INTEGUMENTARY: Skin pink, dry, warm to touch. No rash, wounds, lesions noted on visible skin.
PSYCHOSOCIAL: Calm and cooperative, interacts appropriately with staff.
Fasting lipid panel: Total cholesterol 160, triglycerides 130, HDL 60, LDL 80
Essential hypertension- controlled
Lipid panel stable. Blood pressure at goal. Refills of lisinopril 10mg daily and atorvastatin 20mg daily sent to Pharm Pharmacy. We discussed DASH diet and importance of exercise for management of HTN and hyperlipidemia. Follow-up in 6 months or sooner if needed. Patient verbalizes understanding regarding plan of care and all questions answered.
Examples of a SOAP note #2
Chief complaint and History of present illness: 24-year-old male presents to the clinic for complaints of left ankle pain.

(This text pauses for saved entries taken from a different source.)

(** * Signal inbound monitor: reaction notifications and access policy

    A shallow embedding of [src/signal/monitor.ts]: the reaction-target
    resolution, the reaction-notification decision, the per-frame event
    handler [handleEvent] with its reaction path and its conversational
    path (pairing, allow-lists, command authorisation, dispatch), the
    delivery of replies and the wait for the daemon.

    Conventions of the embedding.
    - A JavaScript string is a [string] whose characters are its code
      units; the model is exact for strings whose code units are below 256.
    - [null] and [undefined] are both [None]: the source only ever tests
      them through [??], [?.] and truthiness, which do not tell them apart.
    - A JavaScript number that the handler reads (time stamps, sizes) is an
      integer [Z].
    - An [async] function is a computation in the monad [M], one run of
      it at a time.  Every call that leaves the module is recorded, in
      order, in the list of [Call]s the computation returns, the way the
      test suite's mocks record them.
    - The stream loop does not wait for a handler before it starts the
      next one.  A run of [handleEvent] is therefore described on its own:
      what other handlers do while this one waits for a call is part of
      what that call does to the world, and the properties of a run hold
      for all collaborators and all worlds.  Only [onEvents] fixes an
      order, that of frames whose handlers do not overlap. *)

From Stdlib Require Import String Ascii List Bool ZArith Lia DecimalString.
Import ListNotations.
Local Open Scope list_scope.
Local Open Scope string_scope.

(** ** JavaScript primitives *)

Module Js.

(** Truthiness of a string: only the empty string is falsy. *)
Definition truthy (s : string) : bool := negb (s =? "").

(** Truthiness of an optional string ([undefined], [null] and [""] are
    falsy). *)
Definition truthyOpt (o : option string) : bool :=
  match o with Some s => truthy s | None => false end.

Patient was playing basketball when she laterally rolled ankle. Reports 10/10, sharp pain. Difficulty bearing weight. Denies numbness or tingling. Swelling and bruising but no open wounds. Event occurred 15 minutes before presentation to clinic and unable to take OTC analgesics.
Past medical history: No past medical history
Medications: No current home medications
Review of systems:
As noted in HPI.
Vital signs– Temp: 98.1 F, HR 88 bpm, BP 120/80, RR 18 resp/min, O2 sat 98% on room air
CONSTITUTIONAL: This is a well-developed, well-nourished, adult female.
NEUROLOGICAL: Patient alert, orientated, memory intact. Dull and sharp sensation to bilateral feet present and equal bilaterally.
LUNGS: Respirations even and unlabored, chest expansion symmetrical.
MUSCULOSKELETAL/EXTREMITIES: Extremities are intact. Swelling and tenderness to lateral left ankle. Mild joint instability noted with passive range of motion of left ankle. Cap refill less than 3 seconds.
INTEGUMENTARY: Skin pink, dry, warm to touch. Ecchymosis to left ankle. No open wounds noted.
PSYCHOSOCIAL: Patient becomes tearful during exam but overall cooperative, interacts appropriately with staff.
X-ray left ankle: Normal bone alignment. No sign of acute fracture. Read by myself.
Left ankle Grade 2 sprain
Ankle wrapped with Ace bandage and patient fitted for air cast splint. Instructed the patient to rest for two weeks, then activity as tolerated. Ice, and elevate as much as possible. Take Tylenol and ibuprofen for pain. Follow-up for worsening or persistent symptoms. Patient verbalizes understanding regarding plan of care and all questions answered.
Remember these are just examples of a SOAP note, but I hope you can see how easy it is to write a note using this format! Working as a nurse practitioner can feel overwhelming and the charting can be time consuming. But utilizing a SOAP note format can make it easy to write and read!